Due to factors related to diet, environment, heredity and infection the upper GI tract is the site of numerous disorders. These can develop into a variety of diseases and/or symptoms. Upper GI endoscopy helps in diagnosing and often in treating these conditions:

¨ ulcers—which can develop in the esophagus, stomach or duodenum and occasionally can be malignant
¨ tumors of the stomach or esophagus
¨ difficulty in swallowing
¨ upper abdominal pain or indigestion
¨ intestinal bleeding—hidden or massive bleeding can occur for various reasons
¨ esophagitis (and heartburn)—chronic inflammation of the esophagus due to a back up of stomach acid and digestive juices
¨ gastritis—inflammation of the lining of the stomach


It is important not to eat or drink anything for at least eight hours before the exam. The physician instructs the patient about the use of regular medications, including blood thinners, before the exam.
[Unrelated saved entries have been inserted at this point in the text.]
(** * A shallow embedding of the slop conversation engine

    The development follows the Go sources:
    - [internal/message/messageService.go]: [MessageService.SendMessage], the
      streaming callback built inside it, and [MessageService.GetThreadDetails];
    - [internal/llm/llmClient.go]: [Client.SendMessage];
    - the [msg] command of the command line ([CLIStreamHandler], its [Reset]
      and the incremental re-formatter [formatJSON]).

    Go strings are byte sequences; [range] over a string decodes UTF-8. *)

From Stdlib Require Import ZArith List Bool Lia String Ascii.
From Stdlib Require Import Strings.Byte.
Import ListNotations.

Set Implicit Arguments.
Set Warnings "-register-all,-abstract-large-number".

Local Open Scope Z_scope.

(* ================================================================== *)
(** * Go values: strings, bytes, runes, machine integers *)
(* ================================================================== *)

Module Go.

(** A Go [string]: an immutable sequence of bytes. *)
Abbreviation gostring := (list byte) (only parsing).

(** A string literal of the source. *)
Definition bs (s : String.string) : gostring := list_byte_of_string s.

(** [s == t] on strings. *)
Fixpoint streq (s t : gostring) : bool :=
  match s, t with
  | [], [] => true
  | a :: s', b :: t' => Byte.eqb a b && streq s' t'
  | _, _ => false
  end.

(** [l[len(l)-1]], when [len(l) > 0]. *)
Fixpoint lastOf {A} (l : list A) : option A :=
  match l with
  | [] => None
  | [x] => Some x
  | _ :: l' => lastOf l'
  end.

(** [len(s)] *)
Definition len {A} (s : list A) : Z := Z.of_nat (List.length s).

(** A Go [rune] is an [int32] holding a code point. *)
Abbreviation rune := Z (only parsing).

Definition byteVal (b : byte) : Z := Z.of_N (Byte.to_N b).
(** * aesccm: Counter with CBC-MAC (CCM) over a 128-bit block cipher

    A shallow embedding of [cbc_mac.go] (the incremental CBC-MAC
    accumulator) and of the CCM construction ([getTag], [Seal], [Open],
    [NewCCM]), followed by the properties proved about them.

    Conventions.  A Go [byte] and a Go [int] are integers of [Z]; the
    conversions [byte(x)] and [uint64(x)] are written out as reductions
    modulo [2^8] and [2^64].  A slice is the list of its elements; where the
    source writes through a sub-slice that aliases a larger buffer, the
    model rebuilds the larger buffer around the rewritten part.  The
    receiver of a method is passed explicitly and the mutated receiver is
    returned next to the result.  The calls of [Seal] whose arguments share
    storage are modelled on the caller's memory ([SealAt]). *)

From Stdlib Require Import ZArith List Bool Lia.
Import ListNotations.
Local Open Scope Z_scope.

(** ** Go values *)

Definition byte := Z.

(** [byte(x)]: keep the low eight bits. *)
Definition to_byte (x : Z) : byte := x mod 256.

(** [uint64(x)]: keep the low 64 bits. *)
Definition uint64 (x : Z) : Z := x mod 2 ^ 64.

(** [len(s)] as a Go [int]. *)
Definition len {A : Type} (s : list A) : Z := Z.of_nat (length s).

(** [make([]byte, n)]. *)
Definition make (n : Z) : list byte := repeat 0 (Z.to_nat n).

(** [copy(dst, src)]: overwrites the first [min(len dst, len src)] bytes of
    [dst]; the result is the new content of [dst]. *)
Definition copy (dst src : list byte) : list byte :=
  firstn (length dst) src ++ skipn (length src) dst.

(** [s[:j]] and [s[i:]]. *)
Definition slice_to (s : list byte) (j : Z) : list byte := firstn (Z.to_nat j) s.
Definition slice_from (s : list byte) (i : Z) : list byte := skipn (Z.to_nat i) s.

(** A write through the sub-slice [s[:j]], [s[i:]] or [s[i:j]] of [s]: the
    rest of [s] is unchanged. *)
Definition through_to (s : list byte) (j : Z) (f : list byte -> list byte) : list byte :=
  f (slice_to s j) ++ slice_from s j.
Definition through_from (s : list byte) (i : Z) (f : list byte -> list byte) : list byte :=
  slice_to s i ++ f (slice_from s i).
Definition through_range (s : list byte) (i j : Z) (f : list byte -> list byte) : list byte :=
  through_from s i (fun t => through_to t (j - i) f).

Fixpoint modify_nth (f : byte -> byte) (n : nat) (s : list byte) : list byte :=
  match s with
  | [] => []
  | x :: r => match n with
              | O => f x :: r
              | S k => x :: modify_nth f k r
              end
  end.

(** [s[i] = f(s[i])].  Every index the embedded code uses is in range on the
    instances [NewCCM] builds (see [write_byte_index_in_range]); outside the
    range, where Go panics, the model leaves [s] as it is. *)
Definition modify (s : list byte) (i : Z) (f : byte -> byte) : list byte :=
  if i <? 0 then s else modify_nth f (Z.to_nat i) s.
(** * Media upload service: admission queue, worker pool and upload sessions

    A shallow embedding of the Go sources of the upload server
    ([internal/server]: the worker pool; [cmd/server]: the gRPC and HTTP
    handlers) together with the properties of its specification.

    Layout: every definition of the embedding comes first, grouped by the
    Go package it models; the lemmas and theorems follow. *)

From Stdlib Require Import ZArith Lia String Ascii List Bool.
From Stdlib Require Import Strings.Byte.
From Stdlib Require Import Sorting.Mergesort Orders Permutation Sorted.
From stdpp Require Import gmap strings list fin_maps.

Open Scope Z_scope.

(* ===================================================================== *)
(** * Part I: the embedding                                               *)
(* ===================================================================== *)

(** ** The Go runtime: panics and buffered channels *)

(** The run-time panics that the modelled code can raise. *)
Inductive panic :=
  | SendOnClosedChannel     (* "send on closed channel" *)
  | CloseOfClosedChannel    (* "close of closed channel" *)
  | NilDereference          (* "invalid memory address or nil pointer dereference" *)
  | MakechanSizeOutOfRange. (* "makechan: size out of range" *)

(** A Go call either returns a value or panics. *)
Inductive result (A : Type) :=
  | Ok (a : A)
  | Panic (p : panic).
Arguments Ok {A} a.
Arguments Panic {A} p.

(** [type Job struct { Filename string; VideoID string }] *)
Record Job := mkJob { Filename : string; VideoID : string }.

(** A buffered channel [chan Job]: the buffered elements (head = next to be
    received), the capacity fixed by [make], and the closed flag.

    A receiver parked on an empty channel is modelled as a receiver that has
    not taken its step yet: the runtime's direct hand-off of a sent value to a
    parked receiver is the send step followed by that receiver's receive
    step.  The two are the same for a capacity of at least one; an unbuffered
    channel (capacity 0) can only be sent to by hand-off, which is why the
    statements below ask for a capacity of at least one. *)
Record chan := mkChan { buf : list Job; cap : Z; closed : bool }.

(** The constants of [runtime.makechan] on the 64-bit Linux targets of the
    server, for the Go release the README asks for (1.25): the size of the
    address space of the heap, of the channel header [hchan] and of a [Job]
    (two string headers). *)
Definition maxAlloc : Z := 2 ^ 48.
Definition hchanSize : Z := 112.
Definition Job_Size : Z := 32.

(** [make(chan Job, q)], that is [runtime.makechan]:
    [if overflow || mem > maxAlloc-hchanSize || size < 0 { panic(...) }]
    with [mem = elem.Size_ * size].  Within that limit the allocation itself
    fails when the machine has not the memory, and the runtime then ends the
    process with a fatal error; this depends on the machine and is not
    modelled: the statements about a pool take its construction as
    returned. *)
Definition chan_make (q : Z) : result chan :=
  if (q <? 0) || (maxAlloc - hchanSize <? Job_Size * q)
  then Panic MakechanSizeOutOfRange
  else Ok {| buf := []; cap := q; closed := false |}.
(** * TemperatureScale: scale-tagged temperature quantities

    A shallow embedding of [src/main.cpp].  The C++ program works on
    [double]; here [double] is the kernel's primitive binary64 type
    [PrimFloat.float] (IEEE 754, round to nearest, ties to even, no excess
    precision), so every arithmetic step of the program is an executable
    Rocq term that rounds as the compiled program does.

    The program text is translated once, over an interface [Arith] of the
    arithmetic it uses ([+], [-], [*], [/], [std::abs], [<] and numeric
    literals).  Two instances are given: [binary64] is the program as it
    runs, [exact] reads the same formulas over the rationals and is used
    only where a statement is explicitly about exact arithmetic. *)

From Stdlib Require Import ZArith QArith Qabs Reals Bool List Lia Lra.
Import ListNotations.
From Stdlib Require Import Floats.

Set Warnings "-inexact-float".

(** ** The arithmetic the program uses *)

Class Arith (real : Type) : Type := {
  add : real -> real -> real;
  sub : real -> real -> real;
  mul : real -> real -> real;
  div : real -> real -> real;
  fabs : real -> real;            (* std::abs *)
  ltb : real -> real -> bool;     (* operator< on double *)
  lit : Q -> real                 (* a decimal literal of the program text *)
}.

Declare Scope arith_scope.
Delimit Scope arith_scope with ar.
Infix "+" := add : arith_scope.
Infix "-" := sub : arith_scope.
Infix "*" := mul : arith_scope.
Infix "/" := div : arith_scope.
Infix "<?" := ltb : arith_scope.

(** A decimal literal [n/d] of the source denotes the double nearest to it.
    Numerator and denominator are integers below [2^53], hence doubles
    themselves, and IEEE division is correctly rounded: the quotient of the
    two is that nearest double. *)
Definition double_of_literal (q : Q) : float :=
  let den := PrimFloat.of_uint63 (Uint63.of_Z (Zpos (Qden q))) in
  match Qnum q with
  | Z0 => PrimFloat.zero
  | Zpos n => PrimFloat.div (PrimFloat.of_uint63 (Uint63.of_Z (Zpos n))) den
  | Zneg n =>
      PrimFloat.opp (PrimFloat.div (PrimFloat.of_uint63 (Uint63.of_Z (Zpos n))) den)
  end.

#[export] Instance binary64 : Arith float := {
  add := PrimFloat.add;
  sub := PrimFloat.sub;
  mul := PrimFloat.mul;
  div := PrimFloat.div;
  fabs := PrimFloat.abs;
  ltb := PrimFloat.ltb;
  lit := double_of_literal
}.

Definition Qltb (a b : Q) : bool :=
  (Qnum a * Zpos (Qden b) <? Qnum b * Zpos (Qden a))%Z.

#[export] Instance exact : Arith Q := {
  add := Qplus;
  sub := Qminus;
  mul := Qmult;
  div := Qdiv;
  fabs := Qabs;
  ltb := Qltb;
  lit := fun q => q
}.

(** ** The program *)

Section Program.

Context {real : Type} {arith : Arith real}.
Local Open Scope arith_scope.

(** [const double EPSILON = 0.001;] *)
Definition EPSILON : real := lit 0.001.

(** [bool AreEqual(double d1, double d2)] *)
Definition AreEqual (d1 d2 : real) : bool := fabs (d1 - d2) <? EPSILON.

(** [enum class Scale] *)
Inductive Scale : Set := CELSIUS | FAHRENHEIT | KELVIN.

(** [template <Scale S> class Quantity]: one constant [amount], and the
    scale as a type index, so that quantities of two scales have two
    types.  [amount] is also the explicit [operator double()]. *)
Record Quantity (S : Scale) : Type := mkQuantity { amount : real }.
Arguments mkQuantity S amount : clear implicits.
Arguments amount {S} q.

Definition operator_eq {S : Scale} (lhs rhs : Quantity S) : bool :=
  AreEqual (amount lhs) (amount rhs).

Definition operator_ne {S : Scale} (lhs rhs : Quantity S) : bool :=
  negb (operator_eq lhs rhs).

(** The ordering operators.  The body of [operator<] is the call
    [lhs < rhs] on the same two quantities, which resolves to
    [operator<] itself.  Every call consumes one unit of [fuel]; [None]
    means that the fuel ran out before a value was returned. *)
Fixpoint operator_lt (fuel : nat) {S : Scale} (lhs rhs : Quantity S)
  : option bool :=
  match fuel with
  | O => None
  | Datatypes.S fuel' => operator_lt fuel' lhs rhs
  end.

Definition operator_gt (fuel : nat) {S : Scale} (lhs rhs : Quantity S)
  : option bool :=
  match fuel with
  | O => None
  | Datatypes.S fuel' => operator_lt fuel' rhs lhs
  end.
Upper GI endoscopy is usually performed on an outpatient basis. The throat is often anesthetized by a spray or liquid. Intravenous sedation is usually given to relax the patient, deaden the gag reflex and even cause short-term amnesia. For some individuals who can relax on their own and whose gagging can be controlled, the exam is done without intravenous medications. The endoscope is then gently inserted into the upper esophagus. The patient can breath easily throughout the exam. Other instruments can be passed through the scope to perform additional procedures if necessary. For example, a biopsy can be done in which a small tissue specimen is obtained for microscopic analysis. A polyp or tumor can be removed using a thin wire snare and electrocautery (electrical heat). The exam takes from 15 to 30 minutes, after which the patient is taken to the recovery area. There is no real pain with the procedure and patients seldom remember much about it.


After the exam, the physician will explain the results to the patient and family. If the effects of the sedatives are prolonged, the physician may suggest an interview at a later date when the results can be fully understood. If a biopsy has been performed or a polyp removed, the results are not available for three to seven days.


An upper GI endoscopy is performed primarily to identify and/or correct a problem in the upper gastrointestinal tract. This means the test enables a diagnosis to be made upon which specific treatment can be given.


Alternative tests to upper GI endoscopy include a barium X-ray and ultrasound (sonogram) to study the organs in the upper abdomen. These exams, however, do not allow for a direct viewing of the esophagus, stomach and duodenum, removing of polyps or taking of biopsies. In addition, study of the stools, blood and stomach juice can provide indirect information about a gastrointestinal condition.


A temporary, mild sore throat sometimes occurs after the exam. Serious risks with upper GI endoscopy, however, are very uncommon. One such risk is excessive bleeding, especially with removal of a polyp. In extremely rare instances, a perforation, or tear, in the esophagus wall can occur. These complications may require hospitalization and, rarely, surgery. Quite uncommonly, a diagnostic error or oversight may occur. Due to the mild sedation, the patient should not drive or operate machinery following the exam. For this reason, a driver should be available.